* EXERCISE GOAL: Scan the records below for the word "revert". Copy each line where it appears.

* DATA RECORDS:
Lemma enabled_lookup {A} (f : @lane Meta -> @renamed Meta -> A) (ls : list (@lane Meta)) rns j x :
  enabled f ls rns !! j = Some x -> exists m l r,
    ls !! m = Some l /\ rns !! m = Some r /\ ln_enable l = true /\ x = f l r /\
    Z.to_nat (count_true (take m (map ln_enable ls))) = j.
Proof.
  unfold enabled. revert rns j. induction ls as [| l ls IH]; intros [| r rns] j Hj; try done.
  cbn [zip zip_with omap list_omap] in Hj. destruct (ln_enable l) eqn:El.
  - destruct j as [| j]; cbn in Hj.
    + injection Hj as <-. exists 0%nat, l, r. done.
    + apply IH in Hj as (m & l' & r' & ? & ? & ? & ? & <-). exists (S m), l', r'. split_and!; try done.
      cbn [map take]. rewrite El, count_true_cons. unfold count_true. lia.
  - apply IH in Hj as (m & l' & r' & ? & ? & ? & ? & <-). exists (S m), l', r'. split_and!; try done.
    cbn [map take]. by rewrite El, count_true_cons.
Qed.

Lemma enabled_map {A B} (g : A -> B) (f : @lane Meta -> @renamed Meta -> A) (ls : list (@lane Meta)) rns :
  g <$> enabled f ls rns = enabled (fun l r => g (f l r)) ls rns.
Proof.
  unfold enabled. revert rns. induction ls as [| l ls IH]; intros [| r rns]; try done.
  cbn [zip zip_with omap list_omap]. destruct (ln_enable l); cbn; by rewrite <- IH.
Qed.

* * *

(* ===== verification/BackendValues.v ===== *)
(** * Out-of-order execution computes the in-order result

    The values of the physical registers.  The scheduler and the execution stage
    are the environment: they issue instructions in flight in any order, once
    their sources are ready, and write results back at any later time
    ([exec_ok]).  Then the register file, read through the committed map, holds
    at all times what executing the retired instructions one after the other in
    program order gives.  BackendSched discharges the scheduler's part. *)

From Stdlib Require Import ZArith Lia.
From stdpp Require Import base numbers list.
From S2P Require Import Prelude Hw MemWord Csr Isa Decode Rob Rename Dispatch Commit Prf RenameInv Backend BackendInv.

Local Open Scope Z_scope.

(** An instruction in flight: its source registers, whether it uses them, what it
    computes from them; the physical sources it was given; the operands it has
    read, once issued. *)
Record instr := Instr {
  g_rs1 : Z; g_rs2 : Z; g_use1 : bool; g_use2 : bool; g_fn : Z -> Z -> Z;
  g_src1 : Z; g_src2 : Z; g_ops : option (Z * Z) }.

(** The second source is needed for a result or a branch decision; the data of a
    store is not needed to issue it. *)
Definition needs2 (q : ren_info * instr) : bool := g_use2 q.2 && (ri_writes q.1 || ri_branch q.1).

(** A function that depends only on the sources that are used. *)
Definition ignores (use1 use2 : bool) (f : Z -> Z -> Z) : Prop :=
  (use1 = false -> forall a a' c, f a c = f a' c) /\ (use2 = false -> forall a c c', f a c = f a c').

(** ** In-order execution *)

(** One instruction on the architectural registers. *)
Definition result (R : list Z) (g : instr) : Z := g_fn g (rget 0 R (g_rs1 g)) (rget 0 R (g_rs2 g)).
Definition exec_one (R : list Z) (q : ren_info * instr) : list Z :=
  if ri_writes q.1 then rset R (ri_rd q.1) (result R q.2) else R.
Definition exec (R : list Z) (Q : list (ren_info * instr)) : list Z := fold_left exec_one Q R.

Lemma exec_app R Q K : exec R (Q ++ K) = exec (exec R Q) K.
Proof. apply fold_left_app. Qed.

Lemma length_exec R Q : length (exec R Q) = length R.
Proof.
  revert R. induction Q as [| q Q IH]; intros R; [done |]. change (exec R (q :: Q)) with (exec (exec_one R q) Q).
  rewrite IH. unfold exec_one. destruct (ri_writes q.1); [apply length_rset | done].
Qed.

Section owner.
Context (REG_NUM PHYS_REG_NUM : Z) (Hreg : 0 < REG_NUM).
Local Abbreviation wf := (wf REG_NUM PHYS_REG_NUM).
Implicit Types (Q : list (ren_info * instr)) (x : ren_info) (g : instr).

* SOLVED PROBLEM:
  unfold enabled. revert rns j. induction ls as [| l ls IH]; intros [| r rns] j Hj; try done.
  unfold enabled. revert rns. induction ls as [| l ls IH]; intros [| r rns]; try done.
  revert R. induction Q as [| q Q IH]; intros R; [done |]. change (exec R (q :: Q)) with (exec (exec_one R q) Q).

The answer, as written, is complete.